WHAT YOU HAVE TO DO
The answer must consist only of the lines from the line with "- Floating-point samples" to the line with "need from them", both included, exactly as they stand below.

PROVIDED ENTRIES
----

(** When [initialize_agents] succeeds it has created five objects and no
    others, referenced in the order of the steps and named Researcher,
    Planner, Budget Expert, Local Expert and Summarizer; all five share the
    chat model gemini-2.0-flash with the Google key of [os.environ], which
    is left as it was. *)
Theorem initialize_agents_objects (s : St W) agents :
  result_of (initialize_agents X s) = Ok (Some agents) ->
  let s1 := state_of (initialize_agents X s) in
  exists objs,
    heap s1 = heap s ++ objs
    /\ call_order agents = seq (length (heap s)) 5
    /\ map name objs = agent_names
    /\ Forall (fun o => llm o = mkLLM "gemini-2.0-flash"
                                      (environ s !! "GOOGLE_API_KEY")) objs
    /\ environ s1 = environ s.
Proof.
  intros Hr s1. subst s1.
  destruct (initialize_agents X s) as [[r tr] s'] eqn:H.
  unfold result_of, state_of in *. cbn [fst snd] in *. subst r.
  unfold initialize_agents in H.
  apply try_except_inv in H as [(a & H & [= <-]) | (e & ? & ? & ? & _ & H & _)];
    [| unfold st_error in H; by script_inv].
  apply bind_inv in H as [(k & ? & s1 & ? & Hk & H & ->) | (? & _ & ?)];
    [| done]. cbv beta in H.
  assert (k = environ s !! "GOOGLE_API_KEY" /\ s1 = s) as [-> ->]
    by (by injection Hk as <- _ <-).
  apply bind_inv in H as [(l & ? & s2 & ? & Hl & H & ->) | (? & _ & ?)];
    [| done]. cbv beta in H.
  pose proof (chat_model_environ _ _ _ _ _ _ Hl) as He2.
  apply chat_model_inv in Hl as (-> & Hh2).
  apply bind_inv in H as [(ts & ? & s3 & ? & Ht & H & ->) | (? & _ & ?)];
    [| done]. cbv beta in H.
  destruct (initialize_composio_tools_state X s2) as (ts' & _ & He3 & Hh3).
  rewrite Ht in He3, Hh3. unfold state_of in He3, Hh3. cbn [snd] in He3, Hh3.
  apply bind_inv in H as [([] & ? & s4 & ? & Hw & H & ->) | (? & _ & ?)];
    [| done]. cbv beta in H.
  assert (s4 = s3) as ->.
  { destruct (negb (list_truthy ts));
      [apply emit_inv in Hw as (_ & _ & ->) | apply ret_inv in Hw as (_ & _ & ->)];
      done. }
  apply bind_inv in H as [(ags & tr3 & s5 & ? & Hb & H & ->) | (? & _ & ?)];
    [| done]. cbv beta in H.
  apply ret_inv in H as ([= ->] & -> & ->).
  apply build_agents_objects in Hb as (objs & Hh & Hc & Hn & Hl & _ & He).
  exists objs. rewrite Hh3, Hh2 in Hc. rewrite Hh, Hh3, Hh2, He, He3, He2. done.
Qed.
(** [reportStatus(status, payload)], and the two direct calls of
    [chrome.runtime.sendMessage]. *)
Definition reportStatus (r : Report) (c : Script) : Script :=
  mkScript (isAutomationRunning c) (automationType c) (processedUsernames c)
    (targetsFound c) (targetIndex c) (observer c) (sent c ++ [r]).

(** The [catch] of [reportStatus], run when the message could not be
    delivered. *)
Definition sendFailed (c : Script) : Script :=
  mkScript false None [] [] 0%nat false (sent c).

(** [shouldTarget] for a button text. *)
Definition shouldTarget (type : option ActionType) (buttonText : string)
  : bool :=
  let isFollowButton := String.eqb buttonText "follow" in
  let isFollowingButton :=
    String.eqb buttonText "following" || String.eqb buttonText "requested" in
  match type with
  | Some follow => isFollowButton
  | Some unfollow => isFollowingButton
  | None => false
  end.
Lemma inverted_bounds_publish_header_witness :
  ∃ w' a,
    go_function (Sample.service Sample.listings true true)
                (Sample.args 100 10) Sample.start = (Ok (), w') ∧
    logged w' = a :: logged Sample.start ∧
    wandb.files a = [("clean_sample.csv", [Sample.header])].
Proof.
  apply (inverted_bounds_publish_header
           (Sample.service Sample.listings true true)
           (Sample.args 100 10) Sample.start
           "artifacts/sample.csv" Sample.raw Sample.listings);
    try reflexivity.
  - cbn. repeat constructor.
  - cbn. repeat constructor.
Defined.

(** An output name with a version suffix is rejected when the artifact is
    made: the run raises after the file is written, nothing is registered
    and the file stays. *)
Lemma rejected_name_leaves_file :
  let B := Sample.service Sample.listings true true in
  let w1 := with_file "artifacts/sample.csv" Sample.raw Sample.start in
  let w2 := with_file "clean_sample.csv:v1" (file_of B Sample.cleaned) w1 in
  go_function B (Sample.versioned_args 10 100) Sample.start
  = (Raise (ValueError "clean_sample.csv:v1"), w2).
Proof. vm_compute. reflexivity. Qed.
(** ** The grid layer *)

Lemma loopRange_In (n z : Z) : In z (loopRange n) <-> 0 <= z < n.
Proof.
  unfold loopRange. rewrite in_map_iff. split.
  - intros (k & <- & Hk). apply in_seq in Hk. lia.
  - intros Hz. exists (Z.to_nat z). split; [lia|]. apply in_seq. lia.
Qed.

Lemma loopRange_length (n : Z) : length (loopRange n) = Z.to_nat n.
Proof. unfold loopRange. now rewrite length_map, length_seq. Qed.

Lemma filter_isRect_cells (row : Z) (cols : list Z) :
  filter isRect (map (fun col => Rect (col * CELL_SIZE) (row * CELL_SIZE)
                                      CELL_SIZE CELL_SIZE) cols)
  = map (fun col => Rect (col * CELL_SIZE) (row * CELL_SIZE) CELL_SIZE CELL_SIZE) cols.
Proof.
  induction cols as [|c cols IH]; simpl; [reflexivity|]. now rewrite IH.
Qed.

Lemma length_flat_map_const {A B : Type} (f : A -> list B) (k : nat) (l : list A) :
  (forall a, length (f a) = k) -> length (flat_map f l) = (length l * k)%nat.
Proof.
  intros Hf. induction l as [|a l IH]; simpl; [reflexivity|].
  now rewrite length_app, Hf, IH.
Qed.

(** X5. [drawGrid] outlines one square per cell and nothing else: it
    issues a [rect] call for [(x, y, w, h)] exactly when
    [(x, y) = (col * 25, row * 25)] for a cell with
    [0 <= row < numberOfRows], [0 <= col < numberOfColumns] and
    [w = h = 25]; the number of [rect] calls is
    [numberOfRows * numberOfColumns] (none for a non-positive count); and
    for the grid the component paints, every square lies inside the
    canvas. *)
Theorem drawGrid_cells (cw ch rows cols : Z) :
  (forall x y w h,
     In (Rect x y w h) (drawGrid cw ch rows cols) <->
     exists row col, 0 <= row < rows /\ 0 <= col < cols /\
                     x = col * CELL_SIZE /\ y = row * CELL_SIZE /\
                     w = CELL_SIZE /\ h = CELL_SIZE)
  /\ length (filter isRect (drawGrid cw ch rows cols))
     = (Z.to_nat rows * Z.to_nat cols)%nat
  /\ (forall s x y w h,
        In (Rect x y w h) (gridLayer s) ->
        0 <= x /\ x + w <= numberOfColumns s * CELL_SIZE /\
        0 <= y /\ y + h <= Z.of_nat (length allNotes) * CELL_SIZE).
Proof.
  assert (Hin : forall cw ch rows cols x y w h,
             In (Rect x y w h) (drawGrid cw ch rows cols) <->
             exists row col, 0 <= row < rows /\ 0 <= col < cols /\
                             x = col * CELL_SIZE /\ y = row * CELL_SIZE /\
                             w = CELL_SIZE /\ h = CELL_SIZE).
  { clear. intros cw ch rows cols x y w h. unfold drawGrid.
    rewrite !in_app_iff, in_flat_map. split.
    - intros [Hhead|[(row & Hrow & Hcell)|Htail]].
      + destruct Hhead as [H|[H|[]]]; discriminate H.
      + apply in_map_iff in Hcell. destruct Hcell as (col & Heq & Hcol).
        apply loopRange_In in Hrow, Hcol. injection Heq as <- <- <- <-.
        exists row, col. repeat split; lia.
      + destruct Htail as [H|[H|[]]]; discriminate H.
    - intros (row & col & Hrow & Hcol & -> & -> & -> & ->).
      right. left. exists row. split; [now apply loopRange_In|].
      apply in_map_iff. exists col. split; [reflexivity|now apply loopRange_In]. }
  split; [apply Hin|]. split.
  - unfold drawGrid. rewrite !filter_app. simpl. rewrite app_nil_r.
    assert (Hflat : forall rs,
               filter isRect
                 (flat_map (fun row =>
                    map (fun col => Rect (col * CELL_SIZE) (row * CELL_SIZE)
                                         CELL_SIZE CELL_SIZE)
                        (loopRange cols)) rs)
               = flat_map (fun row =>
                    map (fun col => Rect (col * CELL_SIZE) (row * CELL_SIZE)
                                         CELL_SIZE CELL_SIZE)
                        (loopRange cols)) rs).
    { induction rs as [|r rs IH]; simpl; [reflexivity|].
      now rewrite filter_app, filter_isRect_cells, IH. }
    rewrite Hflat.
    rewrite (length_flat_map_const _ (Z.to_nat cols)).
    + now rewrite loopRange_length.
    + intros row. now rewrite length_map, loopRange_length.
  - intros s x y w h Hrect. unfold gridLayer in Hrect.
    apply Hin in Hrect.
    destruct Hrect as (row & col & Hrow & Hcol & -> & -> & -> & ->).
    unfold CELL_SIZE. lia.
Qed.

Lemma drawGrid_cells_witness :
  0 <= 0 /\ 0 + 25 <= numberOfColumns initialState * CELL_SIZE /\
  0 <= 0 /\ 0 + 25 <= Z.of_nat (length allNotes) * CELL_SIZE.
Proof.
  apply (proj2 (proj2 (drawGrid_cells 0 0 0 0)) initialState 0 0 25 25).
  unfold gridLayer. apply (proj1 (drawGrid_cells _ _ _ _)).
  exists 0, 0. vm_compute. intuition discriminate.
Defined.

(** ** Invariants of the editing session *)

Lemma run_cons_calls (s : State) (e : Event) (es : list Event) :
  snd (run s (e :: es)) = snd (step s e) ++ snd (run (fst (step s e)) es).
Proof.
  simpl. destruct (step s e) as [s1 c1]. simpl.
  destruct (run s1 es) as [s2 c2]. reflexivity.
Qed.

(** Splits a goal about one handler step into the branches of the
    handler. *)
Ltac handler_cases :=
  unfold step, handleCanvasClick, handleMouseDown, handleMouseMove,
    handleMouseUp, playRecorded, stopPlayback, playNote, stopNote;
  repeat match goal with
    | |- context [match clickedNote ?a ?b ?c with _ => _ end] =>
        destruct (clickedNote a b c) eqn:?
    | |- context [match selectedNote ?s with _ => _ end] =>
        destruct (selectedNote s) eqn:?
    | |- context [if ?b then _ else _] => destruct b eqn:?
    | cb : Callback |- _ => destruct cb
    end;
  simpl.

(** *** The column count *)

Lemma step_columns (s : State) (e : Event) :
  (numberOfColumns (fst (step s e)) = numberOfColumns s
   /\ length (notes (fst (step s e))) = length (notes s))
  \/ (numberOfColumns (fst (step s e)) = numberOfColumns s + 50
      /\ length (notes (fst (step s e))) = S (length (notes s)))
  \/ (numberOfColumns (fst (step s e)) = numberOfColumns s
      /\ length (notes (fst (step s e))) = S (length (notes s))).
Proof.
  destruct e; handler_cases;
    rewrite ?length_map, ?length_app, ?length_map; simpl;
    try (left; split; reflexivity);
    try (right; left; split; [reflexivity|lia]);
    try (right; right; split; [reflexivity|lia]).
Qed.

(** X6. The column count never shrinks: a handler leaves it as it is or
    adds 50; after every session it is [64 + 50 * k] for some [k] that
    is at most the number of stored notes (each growth comes with a newly
    created note). *)
Theorem numberOfColumns_grows :
  (forall s e,
     numberOfColumns (fst (step s e)) = numberOfColumns s \/
     numberOfColumns (fst (step s e)) = numberOfColumns s + 50)
  /\ (forall es, exists k : nat,
        numberOfColumns (stateAfter es) = 64 + 50 * Z.of_nat k
        /\ (k <= length (notes (stateAfter es)))%nat).
Proof.
  split.
  - intros s e. destruct (step_columns s e) as [[H _]|[[H _]|[H _]]]; auto.
  - apply (stateAfter_ind
             (fun s => exists k : nat,
                  numberOfColumns s = 64 + 50 * Z.of_nat k
                  /\ (k <= length (notes s))%nat)).
    + exists 0%nat. split; [reflexivity|simpl; lia].
    + intros s e (k & Hk & Hle).
      destruct (step_columns s e) as [[H1 H2]|[[H1 H2]|[H1 H2]]].
      * exists k. rewrite H1, H2. split; [exact Hk|exact Hle].
      * exists (S k). rewrite H1, H2. split; lia.
      * exists k. rewrite H1, H2. split; [exact Hk|lia].
Qed.

(** X7. A click that creates a note grows the grid exactly when the
    clicked column is the last visible one or beyond
    ([col >= numberOfColumns - 1]), and then by 50; hence after a creating
    click inside the canvas ([col < numberOfColumns]) there is at least
    one free column to the right of the new note. *)
Theorem handleCanvasClick_growth (x y : Q) (dateNow : Z) (s : State) :
  clickedNote (notes s) (Math_floor_div y CELL_SIZE) (Math_floor_div x CELL_SIZE)
    = None ->
  isDragging s = false ->
  let col := Math_floor_div x CELL_SIZE in
  let s' := fst (handleCanvasClick x y dateNow s) in
  (numberOfColumns s - 1 <= col -> numberOfColumns s' = numberOfColumns s + 50)
  /\ (col < numberOfColumns s - 1 -> numberOfColumns s' = numberOfColumns s)
  /\ (col < numberOfColumns s -> col + 1 < numberOfColumns s').
Proof.
  intros Hmiss Hdrag. cbv zeta. unfold handleCanvasClick.
  rewrite Hmiss, Hdrag. unfold playNote. simpl.
  destruct (Z.geb_spec (Math_floor_div x CELL_SIZE) (numberOfColumns s - 1));
    destruct (synth s); simpl; repeat split; intros; lia.
Qed.
(** * Row-parity watermarking backend: embedding, extraction, verification

    A shallow embedding of [embed_backend.py], [extract_backend.py] and
    [verify_backend.py].

    Conventions.
    - A NumPy 2-D array is a list of rows ([plane]); an H x W x 3 image is a
      list of rows of pixel triples ([image]).  Rectangularity, which NumPy
      guarantees, is the predicate [rect].
    - Floating-point samples are modelled by exact rationals [Q]: every
      arithmetic step of the source is kept, its rounding is not.  A float
      that may be NaN is a [pyfloat].
    - Where rounding decides a result, which it does at the truncating
      8-bit cast that ends [recover_watermark_channel], the module [Ieee]
      repeats the two kernels in binary64 and binary32 arithmetic.
      Statements about the exact model are about shapes, failures and the
      float planes before that cast; 8-bit planes are compared only where
      rounding cannot move them.
    - Routines of OpenCV, scikit-image, NumPy and [math] that the source
      calls are fields of the classes [OpenCV] and [Metrics]; what the proofs
      need from them is stated in [OpenCVSpec] and [MetricsSpec].
      [cv2.normalize] is modelled concretely, since the recovery routine's
      result is decided by it. *)

From Stdlib Require Import String Bool ZArith QArith Qround Qabs Lia Lqa Setoid Morphisms List.
From Stdlib Require SpecFloat.
Import ListNotations.
Open Scope Q_scope.

(** ** NumPy arrays *)

Module Ndarray.

Definition plane (A : Type) := list (list A).
Definition pixel (A : Type) := (A * A * A)%type.
Definition image (A : Type) := list (list (pixel A)).

(** [a.shape] of a 2-D array, as (rows, columns). *)
Definition shape2 {A} (p : list (list A)) : nat * nat :=
  (length p, length (hd [] p)).

(** [a.shape] of an H x W x 3 array. *)
Definition shape3 {A} (img : image A) : nat * nat * nat :=
  (length img, length (hd [] img), 3%nat).

Definition rect {A} (w : nat) (p : list (list A)) : Prop :=
  Forall (fun r => length r = w) p.

Definition shape2_eqb (s t : nat * nat) : bool :=
  Nat.eqb (fst s) (fst t) && Nat.eqb (snd s) (snd t).

Definition shape3_eqb (s t : nat * nat * nat) : bool :=
  Nat.eqb (fst (fst s)) (fst (fst t)) && Nat.eqb (snd (fst s)) (snd (fst t))
  && Nat.eqb (snd s) (snd t).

----

OUTPUT FOR THIS EXERCISE
    - Floating-point samples are modelled by exact rationals [Q]: every
      arithmetic step of the source is kept, its rounding is not.  A float
      that may be NaN is a [pyfloat].
    - Where rounding decides a result, which it does at the truncating
      8-bit cast that ends [recover_watermark_channel], the module [Ieee]
      repeats the two kernels in binary64 and binary32 arithmetic.
      Statements about the exact model are about shapes, failures and the
      float planes before that cast; 8-bit planes are compared only where
      rounding cannot move them.
    - Routines of OpenCV, scikit-image, NumPy and [math] that the source
      calls are fields of the classes [OpenCV] and [Metrics]; what the proofs
      need from them is stated in [OpenCVSpec] and [MetricsSpec].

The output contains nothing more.